Olympische Ringe (in Berlin). Michels

Es sollte die Ouvertüre zu den Sommerspielen werden und wurde letztendlich eine gelungene (politische) Propaganda-Veranstaltung mit sportlichem Zusatz-Programm. Es sollte die Sportlerinnen bzw. Sportler im Mittelpunkt stehen und am Ende setzten politische und funktionärstechnische Protagonisten die entscheidenden Akzente. Es sollte weiterhin ein faires Miteinander werden und entpuppte sich – im Nachgang – als sportliches Schmierentheater.
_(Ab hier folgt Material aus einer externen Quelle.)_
(* ===== verification/Http.v ===== *)
(** * The upstream HTTP surface (internal/botapi/client.go)

    Requests as the gateway builds them and how the client puts them on the
    wire.  The network itself is the function [transport]; a body is either a
    JSON document (as text up to parsing) or opaque bytes. *)
From Stdlib Require Import QArith Lqa Ascii String.
From stdpp Require Import base list strings gmap.
From S2P Require Import Prelude GoValue.
Open Scope Z_scope.

Inductive payload :=
| PNone
| PJson (t : json_text)
| PBytes (b : string).

Record httpRequest := {
  Method : string;
  URL : string;
  Body : option obj;
  RawBody : option payload;
  Reader : option (string * Z);
  ContentType : string
}.

(** [RType] is the Content-Type header, the only one that is read. *)
Record httpResponse := { StatusCode : Z; RBody : json_text; RType : string }.

Definition json_post (url : string) (body : obj) : httpRequest :=
  {| Method := "POST"; URL := url; Body := Some body; RawBody := None; Reader := None; ContentType := "" |}.

Definition raw_post (url : string) (raw : payload) (ct : string) : httpRequest :=
  {| Method := "POST"; URL := url; Body := None; RawBody := Some raw; Reader := None; ContentType := ct |}.

(** What reaches the wire: [w_length] is [None] for a chunked request. *)
Record wire := { w_method : string; w_url : string; w_body : payload; w_length : option Z; w_ctype : string }.

Definition wire_of (base : string) (r : httpRequest) : option wire :=
  let url := if has_prefix "http" (URL r) then URL r else base +:+ URL r in
  let body :=
    match Reader r with
    | Some (b, n) => Some (PBytes b)
    | None =>
        match RawBody r with
        | Some p => Some p
        | None =>
            match Body r with
            | Some o => PJson <$> json_marshal o
            | None => Some (if (Method r =? "POST")%string then PJson (JText (AMap [])) else PNone)
            end
        end
    end in
  match body with
  | None => None
  | Some p =>
      Some {| w_method := Method r; w_url := url; w_body := p;
              w_length := match Reader r with Some (_, n) => Some n | None => None end;
              w_ctype := if negb (ContentType r =? "")%string then ContentType r
                         else if bool_decide (is_Some (Body r)) || bool_decide (is_Some (RawBody r))
                              || bool_decide (is_Some (Reader r)) then "application/json" else "" |}
  end.

(** [UpstreamClient.Do]; [None] is the error return. *)
Definition Do (transport : wire → option httpResponse) (base : string) (r : httpRequest) : option httpResponse :=
  match wire_of base r with
  | None => None
  | Some w => transport w
  end.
Vor 82 Jahren – Winter-Olympia in GAP

Die vierten Olympischen Winterspiele, die vor genau 82 Jahren in Garmisch-Partenkirchen stattfanden, bleiben unvergesslich. Weniger aufgrund der sportlichen Leistungen, großartige gab es auch dort, aber vor allem als Lehrbeispiel dafür, was passiert, wenn Politik, Wirtschaft und „Berufsfunktionärstum“ sich der Spiele bemächtigen.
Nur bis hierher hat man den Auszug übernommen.